Zelfs de chauvinistische Amerikanen, die hun nationale skiheld Bode Miller op voorhand al tot de gedoodverfde winnaar hadden gebombardeerd, klapten hun handen stuk na de superieure eerste run van de Oostenrijker, die maar liefst 0,9 seconden afsnoepte van de tijd die de als eerste gestarte Miller op de klokken had gezet. Dat Miller zijn uiteindelijk zevende plaats van de eerste run wist om te buigen naar de zilveren stek na twee runs, zegt veel over de strijdlust van de man uit New Hampshire. Onder aanmoedigingen van bijna 17.000 uitzinnige toeschouwers knokte hij zich bewonderenswaardig ver naar voren, maar de zetel waarin Eberharter zich na de eerste run bevond, bleef buiten bereik van de publiekslieveling.

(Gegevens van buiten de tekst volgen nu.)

Lemma print_ne n : print_u32 n ≠ "".
Proof.
  unfold print_u32, NilZero.string_of_uint. pose proof (to_uint_not_nil n). by destruct (N.to_uint n).
Qed.

Lemma name_no_slash n : Paths.name n → "/"%char ∉ bytes n.
Proof.
  intros [Hs _]. unfold segments, split_on in Hs.
  assert (bytes n ∈ split_bytes "/" (bytes n)) as H.
  { destruct (split_bytes "/" (bytes n)) as [|a [|b l]] eqn:E; try done.
    injection Hs as Hs. rewrite <- Hs, bytes_of_bytes. by left. }
  by apply split_bytes_piece in H.
Qed.

Lemma replace_no_slash from n skip : "/"%char ∉ bytes n → "/"%char ∉ bytes (Migrate.replace_from from "" skip n).
Proof.
  revert skip. induction n as [|c n IH]; intros skip H; [by destruct skip|]. cbn [Migrate.replace_from].
  apply not_elem_of_cons in H as [Hc Hn]. destruct skip; [|by apply IH].
  destruct (starts_with _ _); [by apply IH|]. cbn. apply not_elem_of_cons. split; [done|by apply IH].
Qed.

Lemma push_relative p q : is_absolute p = false → is_absolute q = false → is_absolute (push p q) = false.
Proof.
  intros Hp Hq. unfold push. rewrite Hq. case_decide; [done|]. destruct (ends_with _ _); by rewrite is_absolute_app.
Qed.

Lemma relpath_relative p : is_absolute (BundleResources.resource_relpath p) = false.
Proof.
  unfold BundleResources.resource_relpath.
  assert (∀ cs d, (∀ n, Normal n ∈ cs → Paths.name n) → is_absolute d = false →
    is_absolute (foldl BundleResources.push_relpath d cs) = false) as H.
  { induction cs as [|c cs IH]; intros d Hcs Hd; [done|]. cbn [foldl]. apply IH; [intros n Hn; apply Hcs; by right|].
    destruct c; cbn [BundleResources.push_relpath]; try by apply push_relative. done.
    apply push_relative; [done|]. apply name_relative, Hcs. by left. }
  apply H; [|done]. intros n. apply components_normal.
Qed.

(** ** Insertions *)
Definition insert_all (l : list (PathBuf * Content)) (t : Tree) : Tree := foldl (λ t e, <[e.1 := e.2]> t) t l.

Lemma insert_all_cons e l t : insert_all (e :: l) t = insert_all l (<[e.1 := e.2]> t).
Proof. done. Qed.

Lemma insert_all_app l l' t : insert_all (l ++ l') t = insert_all l' (insert_all l t).
Proof. apply foldl_app. Qed.

Lemma insert_all_other l t k : k ∉ l.*1 → insert_all l t !! k = t !! k.
Proof.
  revert t. induction l as [|e l IH]; intros t H; [done|]. apply not_elem_of_cons in H as [He Hl].
  rewrite insert_all_cons, IH by done. by apply lookup_insert_ne.
Qed.

Lemma insert_all_insert l t k v : k ∉ l.*1 → insert_all l (<[k := v]> t) = <[k := v]> (insert_all l t).
Proof.
  revert t. induction l as [|e l IH]; intros t H; [done|]. apply not_elem_of_cons in H as [He Hl].
  rewrite !insert_all_cons, insert_insert_ne by congruence. by apply IH.
Qed.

Met het olympische goud is de 'reïncarnatie' van Eberharter dan eindelijk voltooid. Elf jaar geleden alweer liet de destijds 21-jarige skiër zich tijdens zijn eerste WK-deelname op zowel de Super G als de combinatie tot wereldkampioen kronen. Een levende legende was in de maak, de nog jonge Eberharter leek te beschikken over vleugels, die hem naar ongekende hoogten zouden brengen. Maar wie te dicht bij de zon vliegt, verbrandt zijn vleugels en een serie zware en minder zware blessures deed de ambitieuze skiër met beide latten weer op aarde belanden. Toen de fanatieke golfer ("vergeleken bij golf is skiën maar een simpele sport") het blessureleed eindelijk de baas was, bleek Maier Eberharters rol van 'Oostenrijks wonderkind' te hebben overgenomen. 'Schimmelig en vol gaten' luidde in Oostenrijk ineens de spottende vergelijking tussen Eberharters loopbaan en een stuk kaas. Maar sinds gisteren mag die kaas wel de naam 'Goudse' dragen.